WHAT NEEDS TO BE DONE: Using the entries below, write out the line with "simulate_route body ip", the line with "w') => (answer, w')", and every line in between, exactly as each is written.

[Records from a dataset]
(** [DELETE /v1/sessions/:id] *)
Definition delete_session_route (id : string) (body : option json) : eff W Answer :=
  match (if is_zod_uuid id then body ≫= DeleteSessionRequestSchema else None) with
  | None => throw (caisson INVALID_REQUEST "invalid session termination request")
  | Some reason =>
      let! status := on_lifecycle (destroy' id reason) in
      let! j := lift (DeleteSessionResponseSchema is_zod_uuid id status) in
      ret (202%Z, j)
  end.

Definition decision_json (d : PolicyDecisionResult) : json :=
  JObj [("decision", JStr (decision_name (pd_decision d))); ("reason", JStr (pd_reason d));
    ("obligations", JArr (map JStr (pd_obligations d))); ("matchedRules", JArr (map JStr (pd_matchedRules d)))]%string.

Definition simulation_event (input : json) (outcome : string) (durationMs : Z) (trace : string * string) (ip : string)
  : SystemAuditInput :=
  {| sa_eventType := "policy.simulate"; sa_policyInput := Some input; sa_outcome := outcome; sa_durationMs := durationMs;
     sa_traceId := trace.1; sa_spanId := trace.2; sa_callerConnection := Some ip |}.

Definition audit_simulation (input : json) (outcome : string) (startedAt n : nat) (trace : string * string) (ip : string)
  : eff W unit :=
  on_system (write sha256 randomUUID insert_fails (simulation_event input outcome (elapsed startedAt n) trace ip)).

(** [POST /v1/policy/simulate], inside its span *)
Definition simulate (input : json) (ip : string) : eff W Answer :=
  let! startedAt := sv_now in
  try_catch (
    let! bundle := on_bundles (loadActive loadPolicy) in
    let! d := lift (evaluate opa_evaluate (lb_evaluator bundle) input) in
    let! n := sv_now in
    match trace_identifiers n with
    | None => throw (caisson INTERNAL "policy trace is unavailable")
    | Some t =>
        audit_simulation input (decision_name (pd_decision d)) startedAt n t ip ;;;
        ret (200%Z, decision_json d)
    end)
    (fun e =>
       if bool_decide (exn_code e = Some AUDIT_UNAVAILABLE) then throw e
       else
         let! n := sv_now in
         match trace_identifiers n with
         | Some t => audit_simulation input "error" startedAt n t ip
         | None => ret tt
         end ;;;
         throw e).

Definition simulate_route (body : option json) (ip : string) : eff W Answer :=
  if negb has_policyBundles || negb has_systemAudit
  then throw (caisson POLICY_UNAVAILABLE "policy evaluation is unavailable")
  else match body with
       | Some (JObj fields) => simulate (JObj fields) ip
       | _ => throw (caisson INVALID_REQUEST "policy simulation input is invalid")
       end.

(** A request as Fastify hands it over; [BadRequest] is one it could not parse. *)
Inductive Request :=
| PostSession (body : option json)
| GetSession (id : string)
| DeleteSession (id : string) (body : option json)
| Simulate (body : option json) (ip : string)
| BadRequest (what : string).

Definition route (r : Request) : eff W Answer :=
  match r with
  | PostSession body => post_session body
  | GetSession id => get_session_route id
  | DeleteSession id body => delete_session_route id body
  | Simulate body ip => simulate_route body ip
  | BadRequest what => throw (EOther what)
  end.

(** The server answers every request. *)
Definition serve_request (requestId : string) (r : Request) (w : W) : Answer * W :=
  match route r w with
  | (Ok answer, w') => (answer, w')
  | (Throw e, w') => (error_handler requestId e, w')
  end.

(** The target of the reconciler (lines 42-45). *)
Definition drain : eff W unit :=
  fun w => match drainPending sql_fails mark_fails sink_outcome has_batch
                   {| db := audit_tables (lw_db (sv_lifecycle w)); sink := sv_sink w; clock := lw_clock (sv_lifecycle w) |} with
           | (r, a) => (r, {| sv_lifecycle := set_clock (clock a) (set_lw_db (set_audit (db a) (lw_db (sv_lifecycle w)))
                                                 (sv_lifecycle w));
                              sv_sink := sink a; sv_bundles := sv_bundles w; sv_system := sv_system w;
                              sv_clock := sv_clock w |})
           end.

EXPECTED ANSWER:
  | Simulate body ip => simulate_route body ip
  | BadRequest what => throw (EOther what)
  end.

(** The server answers every request. *)
Definition serve_request (requestId : string) (r : Request) (w : W) : Answer * W :=
  match route r w with
  | (Ok answer, w') => (answer, w')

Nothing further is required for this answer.